The Medicare Open Enrollment period is one of the most important times of the year for those who receive benefits under the Medicare program, and it is vital that you don’t let it go by without taking stock of where you are currently. If you are thinking about making changes to your Medicare coverage, or getting additional coverage, the time to do it is during open enrollment.
The Open Enrollment period for 2013 is October 15 through December 7.
Open Enrollment Defined
During the open enrollment period, all individuals who are enrolled in Medicare policies are allowed to make changes and update prescription drug and health plans for the New Year. Open enrollment is also the time for individuals who have not previously elected coverage have the option to do so. This period is usually over the holidays through late fall and early winter, but you should always make sure you know the precise dates for this period because it changes virtually every year. Missing it means that you will have to wait another full year until the next open enrollment period, unless certain qualifying events, which allow an individual to enroll outside of open enrollment, occur. Coverage for the new, adjusted plan would begin on January 1. Remember that your Medicare plan is an insurance plan, and that means that it can be adjusted yearly.
Adjusting Medicare Part D
One thing that many medicare beneficiaries examine when the open enrollment period arrives is their prescription drug coverage. With Medicare Part D, a phenomenon that regularly occurs is called the “donut hole.” This is a gap in coverage between the limit in coverage policy and the next year on the policy where the enrollee must pay all out of pocket costs. Thanks to the Affordable Care Gap, Medicare beneficiaries will be receiving some help on their donut hole spending in the future, including certain discounts and a boost in coverage limits.
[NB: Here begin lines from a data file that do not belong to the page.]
Lemma eventKeys_distinct : NoDup (map KeyRow.column_name eventKeys).
Proof. repeat constructor; cbn [In]; intuition discriminate. Qed.

Lemma describe_clustering_order_witness :
  exists entries,
    Describe.clusteringOrder
      (Describe.describe DescribeTable.cassandraDataTypes "ks" "events"
                         Samples.bareTableRow eventColumns eventKeys)
    = Some entries
    /\ (forall e, In e entries ->
          In {| ShowTableSchema.name := Describe.column e;
                ShowTableSchema.order := Describe.order e |}
             (ShowTableSchema.clusteringKeys eventKeys))
    /\ (forall ck, In ck (ShowTableSchema.clusteringKeys eventKeys) ->
          In (ShowTableSchema.name ck)
             (map DescribeColumnRow.column_name eventColumns) ->
          In {| Describe.column := ShowTableSchema.name ck;
                Describe.order := ShowTableSchema.order ck |} entries)
    /\ map Describe.column entries
       = filter (includes (map ShowTableSchema.name
                               (ShowTableSchema.clusteringKeys eventKeys)))
                (map DescribeColumnRow.column_name eventColumns).
Proof.
  exact (DescribeFacts.describe_clustering_order
           DescribeTable.cassandraDataTypes "ks" "events"
           Samples.bareTableRow eventColumns eventKeys eventKeys_distinct).
Defined.
(** Whatever the schedule, a strategy that has returned has returned the
    wrapped sum, and every schedule can be continued until it returns. *)
Lemma multi_thread_sum_spec s arr T sched :
  size_val (size arr) -> size_val T -> 1 <= T ->
  (forall r, multi_thread_sum s arr T sched = Some r -> r = Ok (wrap_int (sum_of arr))) /\
  (exists more, multi_thread_sum s arr T (sched ++ more) = Some (Ok (wrap_int (sum_of arr)))).
Proof.
  intros Hn HT HT1. unfold multi_thread_sum.
  pose proof (run_invariant s arr T Hn HT HT1 sched (init arr)
                (invariant_init s arr T HT1)) as Hc.
  split.
  - intros r. by apply (invariant_outcome s arr T).
  - destruct (completion s arr T Hn HT HT1 _ Hc) as [more Hmore].
    exists more. by rewrite run_app.
Qed.

(** ** The array is only read *)

Lemma worker_step_frame s T k t c c' :
  worker_step s T k t c = Some c' -> c_arr c' = c_arr c.
Proof.
  destruct s; simpl;
    unfold thread_sum_lock, thread_sum_atomic, thread_sum_reduce;
    intros Hstep; repeat case_match; try done; by injection Hstep as <-.
Qed.

Lemma main_step_frame s T c c' :
  main_step s T c = Some c' -> c_arr c' = c_arr c.
Proof.
  destruct s; simpl;
    unfold main_lock, main_atomic, main_reduce, spawn_join;
    intros Hstep; repeat case_match; try done; by injection Hstep as <-.
Qed.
Selecting Your Plan Adjustments
There may be many different Medicare options available to you during open enrollment, so don’t feel like you must be committed to the one you are using right now. This is particularly true when it comes to re-examining your Medicare prescription drug coverage. If your costs are too high, then it may be time to invest in a new policy. There are online tools that can help you determine the right plan for you, including a Medicare Plan Finder tool on the Medicare website at www.medicare.gov.
If you are happy with your coverage, that is great. You won’t have to worry about re-enrolling or doing anything at all during the open enrollment period. It is only for those who seek an adjustment to their coverage that the open enrollment period really matters.